Lemma sort_perm (l : list Z) : sort l ≡ₚ l.
Proof.
  induction l as [|x l IH]; simpl; [reflexivity|].
  rewrite insert_sorted_perm, IH. reflexivity.
Qed.








Lemma estimate_sequence_length_eq (empty : list Z) (rd : Reader) :
  length empty = sample_size ->
  let data := map seq_length (take sample_size (Reader_iter rd)) in
  estimate_sequence_length empty rd
  = ({| mean := np_mean data; std := np_std data;
        histogram := np_unique data |},
     drop sample_size (Reader_iter rd)).
Proof.
  intros Hlen data. unfold estimate_sequence_length.
  rewrite fill_spec by (rewrite Hlen; reflexivity).
  rewrite take_0. reflexivity.
Qed.

(** *** Mean and standard deviation *)









(** ** The tag generator *)

Lemma record_tags_flat (ts : list Tag) (r : record) :
  record_tags ts r = flat_map (tag_tuples r) ts.
Proof.
  unfold record_tags.
  enough (Hgen : forall acc,
    fold_left (fun acc tag => let '(s, q) := extract_tag r tag in acc ++ [s; q]) ts acc
    = acc ++ flat_map (tag_tuples r) ts) by exact (Hgen []).
  induction ts as [|t ts IH]; intros acc; simpl.
  - rewrite app_nil_r. reflexivity.
  - rewrite IH, <- app_assoc. reflexivity.
Qed.

(** C7, as the code has it.  For every record of the reader, in order, the
    generator yields one flat list holding, for each descriptor in
    configuration order, the sequence tuple and then the quality tuple,
    both with type code [Z].  A slice is never an error: for bounds
    [a <= a + n] it is [n] items from position [a] on, or as many as the
    field has, and it is never longer than the field.  For the sequence
    [ACGTACGT] the range 2 to 5 is [GTA]. *)
Theorem tag_generator_output (g : TagGenerator) :
  TagGenerator_iter g
  = map (fun r => flat_map (tag_tuples r) (tags g)) (Reader_iter (reader g))
  /\ (forall (a n : nat) (l : str),
        py_slice (Z.of_nat a) (Z.of_nat a + Z.of_nat n) l = take n (drop a l))
  /\ (forall (a n : nat) (l : bytes),
        py_slice (Z.of_nat a) (Z.of_nat a + Z.of_nat n) l = take n (drop a l))
  /\ (forall start stop x, len (slice start stop x) <= len x)
  /\ TagGenerator_iter sample_tag_generator
     = [[ (U "BC", FStr (U "GTA"), U "Z"); (U "QB", FStr (U "III"), U "Z") ]].
Proof.
  split; [|split; [|split; [|split]]].
  - unfold TagGenerator_iter. apply map_ext. intros r. apply record_tags_flat.
  - intros a n l. apply py_slice_nat.
  - intros a n l. apply py_slice_nat.
  - intros start stop [s|b]; simpl; apply Nat2Z.inj_le, py_slice_length.
  - reflexivity.
Qed.

(** C7 as stated fails on its example: the range 2 to 5 of [ACGTACGT] is
    [GTA], not [CGT]. *)
Lemma tag_generator_example_is_not_CGT :
  TagGenerator_iter sample_tag_generator
  <> [[ (U "BC", FStr (U "CGT"), U "Z"); (U "QB", FStr (U "III"), U "Z") ]].
Proof.
  discriminate.
Qed.

(** * Further properties *)

(** ** UTF-8: encoding what was decoded *)

Local Open Scope N_scope.

Lemma byte_of_code (a : ascii) : byte_of (code a) = a.
Proof. apply ascii_N_embedding. Qed.

Lemma code_bound (a : ascii) : code a < 256.
Proof. apply N_ascii_bounded. Qed.

Ltac bool_facts :=
  repeat match goal with
  | H : andb _ _ = true |- _ => apply andb_true_iff in H as [? ?]
  | H : negb _ = true |- _ => apply negb_true_iff in H
  | H : N.leb _ _ = true |- _ => apply N.leb_le in H
  | H : N.ltb _ _ = true |- _ => apply N.ltb_lt in H
  | H : N.leb _ _ = false |- _ => apply N.leb_gt in H
  | H : N.ltb _ _ = false |- _ => apply N.ltb_ge in H
  end.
= = = = =
• EXERCISE
All the records above need to be transcribed exactly and in full.

• OUTPUT FOR THIS TASK
Lemma sort_perm (l : list Z) : sort l ≡ₚ l.
Proof.
  induction l as [|x l IH]; simpl; [reflexivity|].
  rewrite insert_sorted_perm, IH. reflexivity.
Qed.








Lemma estimate_sequence_length_eq (empty : list Z) (rd : Reader) :
  length empty = sample_size ->
  let data := map seq_length (take sample_size (Reader_iter rd)) in
  estimate_sequence_length empty rd
  = ({| mean := np_mean data; std := np_std data;
        histogram := np_unique data |},
     drop sample_size (Reader_iter rd)).
Proof.
  intros Hlen data. unfold estimate_sequence_length.
  rewrite fill_spec by (rewrite Hlen; reflexivity).
  rewrite take_0. reflexivity.
Qed.

(** *** Mean and standard deviation *)









(** ** The tag generator *)

Lemma record_tags_flat (ts : list Tag) (r : record) :
  record_tags ts r = flat_map (tag_tuples r) ts.
Proof.
  unfold record_tags.
  enough (Hgen : forall acc,
    fold_left (fun acc tag => let '(s, q) := extract_tag r tag in acc ++ [s; q]) ts acc
    = acc ++ flat_map (tag_tuples r) ts) by exact (Hgen []).
  induction ts as [|t ts IH]; intros acc; simpl.
  - rewrite app_nil_r. reflexivity.
  - rewrite IH, <- app_assoc. reflexivity.
Qed.

(** C7, as the code has it.  For every record of the reader, in order, the
    generator yields one flat list holding, for each descriptor in
    configuration order, the sequence tuple and then the quality tuple,
    both with type code [Z].  A slice is never an error: for bounds
    [a <= a + n] it is [n] items from position [a] on, or as many as the
    field has, and it is never longer than the field.  For the sequence
    [ACGTACGT] the range 2 to 5 is [GTA]. *)
Theorem tag_generator_output (g : TagGenerator) :
  TagGenerator_iter g
  = map (fun r => flat_map (tag_tuples r) (tags g)) (Reader_iter (reader g))
  /\ (forall (a n : nat) (l : str),
        py_slice (Z.of_nat a) (Z.of_nat a + Z.of_nat n) l = take n (drop a l))
  /\ (forall (a n : nat) (l : bytes),
        py_slice (Z.of_nat a) (Z.of_nat a + Z.of_nat n) l = take n (drop a l))
  /\ (forall start stop x, len (slice start stop x) <= len x)
  /\ TagGenerator_iter sample_tag_generator
     = [[ (U "BC", FStr (U "GTA"), U "Z"); (U "QB", FStr (U "III"), U "Z") ]].
Proof.
  split; [|split; [|split; [|split]]].
  - unfold TagGenerator_iter. apply map_ext. intros r. apply record_tags_flat.
  - intros a n l. apply py_slice_nat.
  - intros a n l. apply py_slice_nat.
  - intros start stop [s|b]; simpl; apply Nat2Z.inj_le, py_slice_length.
  - reflexivity.
Qed.

(** C7 as stated fails on its example: the range 2 to 5 of [ACGTACGT] is
    [GTA], not [CGT]. *)
Lemma tag_generator_example_is_not_CGT :
  TagGenerator_iter sample_tag_generator
  <> [[ (U "BC", FStr (U "CGT"), U "Z"); (U "QB", FStr (U "III"), U "Z") ]].
Proof.
  discriminate.
Qed.

(** * Further properties *)

(** ** UTF-8: encoding what was decoded *)

Local Open Scope N_scope.

Lemma byte_of_code (a : ascii) : byte_of (code a) = a.
Proof. apply ascii_N_embedding. Qed.

Lemma code_bound (a : ascii) : code a < 256.
Proof. apply N_ascii_bounded. Qed.

Ltac bool_facts :=
  repeat match goal with
  | H : andb _ _ = true |- _ => apply andb_true_iff in H as [? ?]
  | H : negb _ = true |- _ => apply negb_true_iff in H
  | H : N.leb _ _ = true |- _ => apply N.leb_le in H
  | H : N.ltb _ _ = true |- _ => apply N.ltb_lt in H
  | H : N.leb _ _ = false |- _ => apply N.leb_gt in H
  | H : N.ltb _ _ = false |- _ => apply N.ltb_ge in H
  end.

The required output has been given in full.